== INFORMATION PROVIDED ==
(** A computation emits events and either returns or is stopped by a failed
    [nn_assert]. *)
Definition M (A : Type) : Type := Datatypes.option A * list event.

Definition ret {A : Type} (a : A) : M A := (Some a, []).

Definition bind {A B : Type} (m : M A) (k : A -> M B) : M B :=
  match m with
  | (Some a, t) => let (r, t') := k a in (r, t ++ t')
  | (None, t) => (None, t)
  end.

Definition emit (e : event) : M unit := (Some tt, [e]).

Definition nn_assert (b : bool) : M unit :=
  if b then ret tt else (None, []).

Definition result {A : Type} (m : M A) : Datatypes.option A := fst m.
Definition trace {A : Type} (m : M A) : list event := snd m.

Declare Scope m_scope.
Delimit Scope m_scope with M.
Notation "x <- m ;; k" := (bind m (fun x => k))
  (at level 61, m at next level, right associativity) : m_scope.
Notation "' p <- m ;; k" := (bind m (fun p => k))
  (at level 61, p pattern, m at next level, right associativity) : m_scope.
Notation "m ;; k" := (bind m (fun _ => k))
  (at level 61, right associativity) : m_scope.

Definition nn_usock_setsockopt (level : os_level) (optname : os_optname)
    (optval : Z) (optlen : size_t) : M unit :=
  emit (Setsockopt level optname optval optlen).

Section SetOptions.
(** A rendering of floats that is good enough to tell timestamps apart:
    sign, mantissa and binary exponent. *)
Definition show (x : float) : string :=
  match Prim2SF x with
  | S754_zero s => if s then "-0" else "0"
  | S754_finite s m e =>
      (if s then "-" else "") +:+ pretty (Zpos m) +:+ "p" +:+ pretty e
  | S754_infinity s => if s then "-inf" else "inf"
  | S754_nan => "nan"
  end.

Definition ten : float := 10%float.

(** The least positive float, about 4.9e-324. *)
Definition tiny : float := SF2Prim (S754_finite false 1 (-1074)).

Definition listing (folder : string) : option (list string) :=
  Some ["a.mp4"; "b.mp4"].

(** Every command succeeds and every video lasts ten seconds. *)
Definition healthy : env :=
  Env (fun _ => 0%Z) (fun _ => Some ten) show listing (fun _ => []).

(** ffmpeg is installed, but every extraction command exits with status 1. *)
Definition failing : env :=
  Env (fun cmd => if bool_decide (cmd = ["ffmpeg"; "-version"]) then 0%Z else 1%Z)
      (fun _ => Some ten) show listing (fun _ => []).

(** The probe of [./a.mp4] prints nothing that [float] accepts. *)
Definition unprobed : env :=
  Env (fun _ => 0%Z)
      (fun cmd => if bool_decide (last cmd = Some "./a.mp4") then None else Some ten)
      show listing (fun _ => []).

(** An empty file system, nothing typed, nothing done yet. *)
Definition w0 : world := World ∅ [] [].
(** Claim C5.  If the table holds an entry for the exact question, the
    handler answers with a stored response for it, leaves the table
    unchanged and does not call the model.  Otherwise it calls the model
    exactly once; when the call answers, the pair (question, answer) is
    appended and the answer returned (the answer of [chat_with_gemini],
    i.e. the model's text stripped); when it raises, the failure leaves
    the handler and nothing is stored. *)
Theorem cache_hit_miss (o : outcome) (rows : table) (q : string) :
  (has_entry rows q ->
   exists r, In (mk_row q r) rows /\ get_response o rows q = (inr r, rows, [])) /\
  (~ has_entry rows q ->
   let '(res, rows', tr) := get_response o rows q in
   tr = [ECall q] /\
   (forall t, o = Ok t ->
      res = inr (Py.strip t) /\ rows' = (rows ++ [mk_row q (Py.strip t)])%list) /\
   (forall e, o = Fail e -> res = inl e /\ rows' = rows)).
Proof.
  split.
  - intros H. destruct (select_response_some rows q H) as [r Hr].
    exists r. split; [now apply select_response_in|].
    unfold get_response. now rewrite Hr.
  - intros H. apply select_response_none in H.
    unfold get_response. rewrite H. unfold chat_with_gemini.
    destruct o as [t|e]; simpl.
    + split; [reflexivity|]. split; [intros t' [= ->]; now split|discriminate].
    + split; [reflexivity|]. split; [discriminate|intros e' [= ->]; now split].
Qed.

Lemma select_response_filter (rows : table) (q : string) :
  select_response rows q = select_response (filter (fun x => String.eqb (question x) q) rows) q.
Proof.
  induction rows as [|x rows IH]; simpl; [reflexivity|].
  destruct (String.eqb (question x) q) eqn:E; simpl; rewrite ?E; [reflexivity|exact IH].
Qed.

Lemma get_response_same_select (o : outcome) (rows rows' : table) (q : string) :
  select_response rows q = select_response rows' q ->
  fst (fst (get_response o rows q)) = fst (fst (get_response o rows' q)) /\
  snd (get_response o rows q) = snd (get_response o rows' q).
Proof.
  intros H. unfold get_response. rewrite H.
  destruct (select_response rows' q); [split; reflexivity|].
  unfold chat_with_gemini. destruct o; split; reflexivity.
Qed.

Lemma select_response_split (rows : table) (q r : string) :
  select_response rows q = Some r ->
  exists pre post, rows = (pre ++ mk_row q r :: post)%list /\
                   Forall (fun x => question x <> q) pre.
Proof.
  induction rows as [|[q' r'] rows IH]; simpl; [discriminate|].
  destruct (String.eqb_spec q' q) as [->|Hne].
  - intros [= ->]. exists [], rows. split; [reflexivity|constructor].
  - intros H. destruct (IH H) as (pre & post & -> & Hpre).
    exists (mk_row q' r' :: pre), post. split; [reflexivity|]. now constructor.
Qed.

(** Claim C6.  The key is matched exactly, without trimming or
    case-folding.  What a request for [q] answers, and whether it calls
    the model, depends only on the rows whose question is byte-identical
    to [q]: dropping every other row (the row for "Q1" when the request
    is "q1", or for " q" when it is "q") changes neither.  An answer
    taken from the table is the response of the first row whose question
    is [q].  A first request for [q] calls the model once. *)
Theorem exact_match_keying (o : outcome) (rows : table) (q : string) :
  (fst (fst (get_response o rows q)) =
     fst (fst (get_response o (filter (fun x => String.eqb (question x) q) rows) q)) /\
   snd (get_response o rows q) =
     snd (get_response o (filter (fun x => String.eqb (question x) q) rows) q)) /\
  (forall a, get_response o rows q = (inr a, rows, []) ->
     exists pre post, rows = (pre ++ mk_row q a :: post)%list /\
                      Forall (fun x => question x <> q) pre) /\
  (~ has_entry rows q -> snd (get_response o rows q) = [ECall q]).
Proof.
  split; [|split].
  - apply get_response_same_select, select_response_filter.
  - intros a H. apply select_response_split. unfold get_response in H.
    destruct (select_response rows q) as [r|]; [congruence|].
    unfold chat_with_gemini in H. destruct o; discriminate.
  - intros Hnot. apply select_response_none in Hnot.
    unfold get_response. rewrite Hnot. destruct o; reflexivity.
Qed.

(** Claim C7.  Requests served one at a time from the empty table:
    after every request the table holds at most one entry per question,
    and every later request keeps all existing rows, in place and
    unchanged (it can only append). *)
Theorem cache_uniqueness (reqs1 reqs2 : list (string * outcome)) :
  NoDup (map question (run_requests init_db reqs1)) /\
  exists ext, run_requests init_db (reqs1 ++ reqs2) = (run_requests init_db reqs1 ++ ext)%list.
Proof.
  destruct (run_requests_extends reqs1 init_db (NoDup_nil _)) as [Hnd _].
  split; [exact Hnd|].
  rewrite run_requests_app.
  destruct (run_requests_extends reqs2 _ Hnd) as [_ Hext]. exact Hext.
Qed.

(** Claim C10.  On a miss the model's text is stored and returned with
    its surrounding whitespace stripped, while the question is stored
    exactly as received. *)
Theorem miss_stores_stripped (rows : table) (q t : string) :
  ~ has_entry rows q ->
  get_response (Ok t) rows q =
    (inr (Py.strip t), (rows ++ [mk_row q (Py.strip t)])%list, [ECall q]).
Proof.
  intros H. apply select_response_none in H.
  unfold get_response. now rewrite H.
Qed.

(** Witness of C5: "Q1" answered "A1" is stored, then served from the
    table. *)
Lemma cache_hit_miss_witness :
  (~ has_entry init_db "Q1" /\
   get_response (Ok "A1") init_db "Q1" = (inr "A1", [mk_row "Q1" "A1"], [ECall "Q1"])) /\
  (has_entry [mk_row "Q1" "A1"] "Q1" /\
   exists r, In (mk_row "Q1" r) [mk_row "Q1" "A1"] /\
     get_response (Ok "other") [mk_row "Q1" "A1"] "Q1" = (inr r, [mk_row "Q1" "A1"], [])).
Proof.
  split.
  - assert (Hn : ~ has_entry init_db "Q1") by (intros [r []]).
    split; [exact Hn|].
    pose proof (proj2 (cache_hit_miss (Ok "A1") init_db "Q1") Hn) as H.
    simpl in H. destruct H as (_ & Hok & _).
    destruct (Hok "A1" eq_refl) as [_ _]. reflexivity.
  - assert (Hh : has_entry [mk_row "Q1" "A1"] "Q1") by (exists "A1"; now left).
    split; [exact Hh|].
    apply (proj1 (cache_hit_miss (Ok "other") [mk_row "Q1" "A1"] "Q1") Hh).
Defined.

(** Witness of C6: "q1" after "Q1". *)
Lemma exact_match_keying_witness :
  get_response (Ok "x") [mk_row "Q1" "A1"; mk_row "q1" "a1"] "q1" =
    (inr "a1", [mk_row "Q1" "A1"; mk_row "q1" "a1"], []) /\
  (exists pre post, [mk_row "Q1" "A1"; mk_row "q1" "a1"] = (pre ++ mk_row "q1" "a1" :: post)%list /\
                    Forall (fun x => question x <> "q1") pre) /\
  snd (get_response (Ok "x") [mk_row "Q1" "A1"] "q1") = [ECall "q1"].
Proof.
  split; [reflexivity|]. split.
  - apply (proj1 (proj2 (exact_match_keying (Ok "x") [mk_row "Q1" "A1"; mk_row "q1" "a1"] "q1"))).
    reflexivity.
  - apply (proj2 (proj2 (exact_match_keying (Ok "x") [mk_row "Q1" "A1"] "q1"))).
    intros [r [Hr|[]]]. discriminate.
Defined.

(** Witness of C10. *)
Lemma miss_stores_stripped_witness :
  get_response (Ok "  A1 ") init_db " Q1" =
    (inr (Py.strip "  A1 "), [mk_row " Q1" (Py.strip "  A1 ")], [ECall " Q1"]).
Proof.
  apply (miss_stores_stripped init_db " Q1" "  A1 "). intros [r []].
Defined.

End ServiceBProofs.

(* ================================================================== *)
(** * Facts about the Python string primitives                          *)
(* ================================================================== *)

Module StringFacts.

Lemma app_assoc_s (a b c : string) : ((a ++ b) ++ c) = (a ++ (b ++ c)).
Proof. induction a as [|x a IH]; simpl; congruence. Qed.

Lemma app_empty_s (a : string) : (a ++ EmptyString) = a.
Proof. induction a as [|x a IH]; simpl; congruence. Qed.

Lemma length_app_s (a b : string) :
  String.length (a ++ b) = (String.length a + String.length b)%nat.
Proof. induction a as [|x a IH]; simpl; congruence. Qed.

(** [rev_string s EmptyString] reverses [s]. *)
Definition R (s : string) : string := Py.rev_string s EmptyString.

Lemma rev_string_acc (s acc : string) : Py.rev_string s acc = (R s ++ acc).
Proof.
  unfold R. revert acc. induction s as [|c s IH]; intros acc; simpl; [reflexivity|].
  rewrite (IH (String c acc)), (IH (String c EmptyString)), app_assoc_s. reflexivity.
Qed.

Lemma R_cons (c : ascii) (s : string) : R (String c s) = (R s ++ String c EmptyString).
Proof. unfold R at 1. simpl. apply rev_string_acc. Qed.

Lemma R_app (a b : string) : R (a ++ b) = (R b ++ R a).
Proof.
  induction a as [|c a IH]; simpl.
  - now rewrite app_empty_s.
  - rewrite !R_cons, IH. apply app_assoc_s.
Qed.

Lemma R_involutive (s : string) : R (R s) = s.
Proof.
  induction s as [|c s IH]; [reflexivity|].
  rewrite R_cons, R_app, IH. reflexivity.
Qed.

(** No leading whitespace. *)
Definition no_lead_space (s : string) : Prop :=
  match s with
  | EmptyString => True
  | String c _ => Py.is_space c = false
  end.

Lemma lstrip_no_lead (s : string) : no_lead_space (Py.lstrip s).
Proof.
  induction s as [|c s IH]; simpl; [exact I|].
  destruct (Py.is_space c) eqn:E; [exact IH|exact E].
Qed.

Lemma lstrip_suffix (s : string) : exists p, s = (p ++ Py.lstrip s).
Proof.
  induction s as [|c s IH]; simpl; [now exists EmptyString|].
  destruct (Py.is_space c).
  - destruct IH as [p Hp]. exists (String c p). simpl. now rewrite <- Hp.
  - now exists EmptyString.
Qed.

Lemma no_lead_app (a b : string) :
  a <> EmptyString -> no_lead_space (a ++ b) -> no_lead_space a.
Proof. destruct a; [congruence|]. simpl. tauto. Qed.

(** [strip] leaves no whitespace at either end. *)
Lemma strip_ends (t : string) :
  no_lead_space (Py.strip t) /\ no_lead_space (R (Py.strip t)).
Proof.
  unfold Py.strip, Py.rstrip. fold (R (Py.lstrip t)).
  set (u := Py.lstrip t). set (w := Py.lstrip (R u)). fold (R w).
  split.
  - destruct (lstrip_suffix (R u)) as [p Hp]. fold w in Hp.
    assert (Hu : u = (R w ++ R p)) by (rewrite <- R_app, <- Hp; symmetry; apply R_involutive).
    destruct (R w) as [|c r] eqn:Ew; [exact I|].
    apply (no_lead_app (String c r) (R p)); [discriminate|].
    rewrite <- Hu. apply lstrip_no_lead.
  - rewrite R_involutive. apply lstrip_no_lead.
Qed.

(** Strings without any whitespace character. *)
Fixpoint no_space (s : string) : bool :=
  match s with
  | EmptyString => true
  | String c rest => negb (Py.is_space c) && no_space rest
  end.

Lemma no_space_lstrip (s : string) : no_space s = true -> Py.lstrip s = s.
Proof.
  destruct s as [|c s]; simpl; [reflexivity|].
  intros H. apply andb_prop in H as [H _]. now destruct (Py.is_space c).
Qed.

Lemma no_space_app (a b : string) :
  no_space (a ++ b) = no_space a && no_space b.
Proof.
  induction a as [|c a IH]; simpl; [reflexivity|]. now rewrite IH, andb_assoc.
Qed.

Lemma no_space_R (s : string) : no_space (R s) = no_space s.
Proof.
  induction s as [|c s IH]; [reflexivity|].
  rewrite R_cons, no_space_app, IH. simpl.
  now rewrite andb_true_r, andb_comm.
Qed.

Lemma strip_no_space (s : string) : no_space s = true -> Py.strip s = s.
Proof.
  intros H. unfold Py.strip, Py.rstrip. rewrite (no_space_lstrip s H).
  fold (R s). rewrite no_space_lstrip by (now rewrite no_space_R).
  apply R_involutive.
Qed.

End StringFacts.

(* ================================================================== *)
(** * Properties of the start-up configuration of Service A             *)
(* ================================================================== *)

Module AppConfigProofs.
Import AppConfig StringFacts.

(** The first of the values that is a non-empty string. *)
Fixpoint first_nonempty (vs : list (option string)) : option string :=
  match vs with
  | [] => None
  | v :: rest => if truthy v then v else first_nonempty rest
  end.

Lemma digit_facts (n : N) :
  (n < 10)%N ->
  is_digit (Py.digit n) = true /\ digit_val (Py.digit n) = n /\
  Py.is_space (Py.digit n) = false /\
  Ascii.eqb (Py.digit n) "-"%char = false /\ Ascii.eqb (Py.digit n) "+"%char = false.
Proof.
  intros H.
  assert (Hn : In n (map N.of_nat (seq 0 10))).
  { apply in_map_iff. exists (N.to_nat n). split; [apply N2Nat.id|apply in_seq; lia]. }
  simpl in Hn. repeat (destruct Hn as [<- | Hn]; [repeat split; reflexivity|]). destruct Hn.
Qed.

Lemma dec_aux_app (f : nat) : forall n acc, Py.dec_aux f n acc = (Py.dec_aux f n EmptyString ++ acc).
Proof.
  induction f as [|f IH]; intros n acc; simpl; [reflexivity|].
  destruct (n <? 10)%N; [reflexivity|].
  rewrite IH, (IH _ (String _ EmptyString)), app_assoc_s. reflexivity.
Qed.

Lemma dec_aux_first (f : nat) : forall n acc,
  (n < 10 ^ N.of_nat (S f))%N ->
  exists m rest, (m < 10)%N /\ Py.dec_aux f n acc = String (Py.digit m) rest.
Proof.
  induction f as [|f IH]; intros n acc Hn; simpl.
  - exists n, acc. split; [simpl in Hn; lia|reflexivity].
  - destruct (n <? 10)%N eqn:E.
    + exists n, acc. split; [apply N.ltb_lt; exact E|reflexivity].
    + apply IH. rewrite Nat2N.inj_succ, N.pow_succ_r' in Hn.
      apply N.Div0.div_lt_upper_bound. lia.
Qed.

== TASK BRIEF ==
Search the data above for the word "unchanged". Copy each line it is in.

== RESPONSE ==
    unchanged and does not call the model.  Otherwise it calls the model
    unchanged (it can only append). *)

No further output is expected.